#### [Saved data entries]
◆ ◆ ◆ ◆ ◆

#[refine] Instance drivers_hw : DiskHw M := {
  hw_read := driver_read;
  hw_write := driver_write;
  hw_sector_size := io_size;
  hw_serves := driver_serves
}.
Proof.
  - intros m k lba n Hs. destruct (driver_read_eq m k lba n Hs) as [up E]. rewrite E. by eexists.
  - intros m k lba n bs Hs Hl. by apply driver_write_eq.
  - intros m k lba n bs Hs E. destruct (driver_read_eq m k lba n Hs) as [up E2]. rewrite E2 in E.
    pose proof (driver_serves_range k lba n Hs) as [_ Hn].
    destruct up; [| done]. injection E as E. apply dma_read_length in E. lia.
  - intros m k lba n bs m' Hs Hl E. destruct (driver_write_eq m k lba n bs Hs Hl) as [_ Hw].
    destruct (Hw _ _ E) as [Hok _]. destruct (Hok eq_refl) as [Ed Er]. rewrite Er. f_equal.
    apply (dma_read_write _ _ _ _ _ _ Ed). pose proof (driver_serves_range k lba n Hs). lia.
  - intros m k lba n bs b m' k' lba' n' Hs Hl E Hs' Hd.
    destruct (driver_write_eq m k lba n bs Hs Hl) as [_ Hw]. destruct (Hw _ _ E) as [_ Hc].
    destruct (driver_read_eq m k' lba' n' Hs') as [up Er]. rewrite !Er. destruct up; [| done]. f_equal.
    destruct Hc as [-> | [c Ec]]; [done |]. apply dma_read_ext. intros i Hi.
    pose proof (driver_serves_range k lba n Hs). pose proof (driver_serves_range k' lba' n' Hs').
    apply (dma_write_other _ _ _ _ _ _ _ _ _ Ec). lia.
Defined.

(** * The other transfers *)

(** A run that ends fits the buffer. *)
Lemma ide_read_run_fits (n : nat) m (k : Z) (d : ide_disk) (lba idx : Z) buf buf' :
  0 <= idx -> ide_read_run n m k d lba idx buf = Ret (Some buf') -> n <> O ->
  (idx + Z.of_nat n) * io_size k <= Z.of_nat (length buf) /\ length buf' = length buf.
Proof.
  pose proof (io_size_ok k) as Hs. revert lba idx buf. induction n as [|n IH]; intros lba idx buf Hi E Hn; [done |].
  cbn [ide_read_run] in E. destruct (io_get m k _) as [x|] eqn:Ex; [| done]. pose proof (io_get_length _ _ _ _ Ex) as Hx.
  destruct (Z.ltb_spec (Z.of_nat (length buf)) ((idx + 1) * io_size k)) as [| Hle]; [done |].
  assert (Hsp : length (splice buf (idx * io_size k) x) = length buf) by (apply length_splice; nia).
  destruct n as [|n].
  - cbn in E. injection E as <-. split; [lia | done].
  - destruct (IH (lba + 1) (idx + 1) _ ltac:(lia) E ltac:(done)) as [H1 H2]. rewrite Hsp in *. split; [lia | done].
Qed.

◆ ◆ ◆ ◆ ◆

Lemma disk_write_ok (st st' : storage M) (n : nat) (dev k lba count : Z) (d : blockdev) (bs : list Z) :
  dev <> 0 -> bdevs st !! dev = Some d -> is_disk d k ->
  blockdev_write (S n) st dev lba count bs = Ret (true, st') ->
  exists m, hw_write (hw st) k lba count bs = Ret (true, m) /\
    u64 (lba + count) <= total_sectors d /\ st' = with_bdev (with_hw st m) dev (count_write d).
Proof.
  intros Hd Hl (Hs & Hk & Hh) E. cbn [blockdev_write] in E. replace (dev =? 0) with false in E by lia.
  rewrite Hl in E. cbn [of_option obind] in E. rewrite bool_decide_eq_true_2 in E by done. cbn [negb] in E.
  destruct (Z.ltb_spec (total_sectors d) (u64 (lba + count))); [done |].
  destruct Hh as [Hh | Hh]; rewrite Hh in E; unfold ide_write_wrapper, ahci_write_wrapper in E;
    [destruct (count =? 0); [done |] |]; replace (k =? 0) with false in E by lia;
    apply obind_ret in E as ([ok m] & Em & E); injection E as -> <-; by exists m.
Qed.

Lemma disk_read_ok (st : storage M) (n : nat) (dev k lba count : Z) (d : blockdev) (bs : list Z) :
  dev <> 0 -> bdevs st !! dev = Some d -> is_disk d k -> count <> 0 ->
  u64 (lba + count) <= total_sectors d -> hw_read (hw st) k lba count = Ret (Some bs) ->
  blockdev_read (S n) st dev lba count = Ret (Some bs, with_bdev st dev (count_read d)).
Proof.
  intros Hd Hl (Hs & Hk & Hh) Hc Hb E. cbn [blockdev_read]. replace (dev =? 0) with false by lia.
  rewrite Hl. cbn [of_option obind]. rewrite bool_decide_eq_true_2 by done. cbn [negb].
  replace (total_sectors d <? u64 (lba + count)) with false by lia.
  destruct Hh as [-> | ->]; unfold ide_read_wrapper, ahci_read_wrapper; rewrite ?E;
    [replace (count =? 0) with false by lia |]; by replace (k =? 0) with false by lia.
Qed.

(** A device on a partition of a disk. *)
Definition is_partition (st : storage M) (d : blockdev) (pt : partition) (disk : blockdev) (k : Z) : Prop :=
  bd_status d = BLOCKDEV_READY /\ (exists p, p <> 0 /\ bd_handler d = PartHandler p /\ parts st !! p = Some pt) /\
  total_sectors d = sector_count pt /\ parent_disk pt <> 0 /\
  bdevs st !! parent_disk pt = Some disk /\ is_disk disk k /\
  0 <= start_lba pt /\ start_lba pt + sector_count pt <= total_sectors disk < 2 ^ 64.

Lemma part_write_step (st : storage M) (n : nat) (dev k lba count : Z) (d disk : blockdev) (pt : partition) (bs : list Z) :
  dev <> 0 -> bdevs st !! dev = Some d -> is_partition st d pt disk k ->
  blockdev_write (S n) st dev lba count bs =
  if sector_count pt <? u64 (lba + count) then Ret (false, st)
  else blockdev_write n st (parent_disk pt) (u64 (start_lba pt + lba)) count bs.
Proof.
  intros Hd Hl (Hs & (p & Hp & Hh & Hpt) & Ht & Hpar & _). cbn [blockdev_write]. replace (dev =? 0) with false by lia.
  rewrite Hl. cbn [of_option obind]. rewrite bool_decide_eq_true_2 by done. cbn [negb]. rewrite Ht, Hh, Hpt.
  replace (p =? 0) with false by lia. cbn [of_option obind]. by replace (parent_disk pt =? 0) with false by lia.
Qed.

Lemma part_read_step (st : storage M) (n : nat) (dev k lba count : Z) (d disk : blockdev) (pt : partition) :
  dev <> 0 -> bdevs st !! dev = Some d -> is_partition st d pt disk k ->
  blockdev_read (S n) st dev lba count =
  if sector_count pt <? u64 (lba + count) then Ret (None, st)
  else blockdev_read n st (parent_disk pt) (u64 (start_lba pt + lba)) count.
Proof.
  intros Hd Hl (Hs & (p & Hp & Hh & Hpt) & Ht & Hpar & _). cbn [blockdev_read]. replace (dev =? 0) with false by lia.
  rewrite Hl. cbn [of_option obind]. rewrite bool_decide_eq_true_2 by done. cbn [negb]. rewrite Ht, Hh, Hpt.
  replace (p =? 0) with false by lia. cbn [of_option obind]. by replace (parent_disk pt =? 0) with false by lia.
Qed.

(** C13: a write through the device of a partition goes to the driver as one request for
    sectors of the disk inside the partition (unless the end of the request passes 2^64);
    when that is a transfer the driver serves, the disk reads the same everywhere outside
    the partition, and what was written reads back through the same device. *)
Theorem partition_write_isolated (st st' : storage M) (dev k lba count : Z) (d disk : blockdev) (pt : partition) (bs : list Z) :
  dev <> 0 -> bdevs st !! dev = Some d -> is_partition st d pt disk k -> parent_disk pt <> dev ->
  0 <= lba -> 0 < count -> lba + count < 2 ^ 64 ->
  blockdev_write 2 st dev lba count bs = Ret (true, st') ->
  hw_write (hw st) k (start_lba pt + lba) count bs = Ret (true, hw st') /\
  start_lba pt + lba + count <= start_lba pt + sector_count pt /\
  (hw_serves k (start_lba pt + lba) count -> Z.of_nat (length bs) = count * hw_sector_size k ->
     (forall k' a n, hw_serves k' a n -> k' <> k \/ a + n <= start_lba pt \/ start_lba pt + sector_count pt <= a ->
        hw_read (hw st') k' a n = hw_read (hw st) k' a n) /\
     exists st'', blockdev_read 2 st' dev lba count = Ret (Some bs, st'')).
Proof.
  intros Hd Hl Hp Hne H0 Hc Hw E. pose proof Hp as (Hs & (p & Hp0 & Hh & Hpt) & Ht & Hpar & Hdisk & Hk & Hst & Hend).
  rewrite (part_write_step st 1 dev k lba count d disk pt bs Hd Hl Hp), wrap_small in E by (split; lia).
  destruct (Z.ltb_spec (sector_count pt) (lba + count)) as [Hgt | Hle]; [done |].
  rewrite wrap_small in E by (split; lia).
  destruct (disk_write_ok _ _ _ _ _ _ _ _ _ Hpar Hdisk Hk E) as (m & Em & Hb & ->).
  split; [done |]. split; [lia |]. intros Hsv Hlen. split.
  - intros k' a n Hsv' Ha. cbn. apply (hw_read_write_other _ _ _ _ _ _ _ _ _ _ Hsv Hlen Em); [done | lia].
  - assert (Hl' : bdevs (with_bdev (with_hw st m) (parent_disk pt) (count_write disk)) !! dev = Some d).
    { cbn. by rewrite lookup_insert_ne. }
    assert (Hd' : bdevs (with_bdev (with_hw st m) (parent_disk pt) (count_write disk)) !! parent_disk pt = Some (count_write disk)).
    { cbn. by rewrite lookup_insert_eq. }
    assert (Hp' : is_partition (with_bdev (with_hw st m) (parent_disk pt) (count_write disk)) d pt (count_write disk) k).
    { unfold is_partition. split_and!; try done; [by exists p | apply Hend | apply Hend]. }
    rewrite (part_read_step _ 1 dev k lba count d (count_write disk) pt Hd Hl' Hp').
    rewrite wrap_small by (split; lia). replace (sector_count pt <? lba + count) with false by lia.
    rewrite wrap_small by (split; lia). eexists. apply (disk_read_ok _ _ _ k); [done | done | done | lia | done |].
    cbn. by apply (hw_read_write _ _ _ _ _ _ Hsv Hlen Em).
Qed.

◆ ◆ ◆ ◆ ◆

Count the lines above that contain the word "same", and reply with only that number.

#### [EXPECTED OUTPUT]
2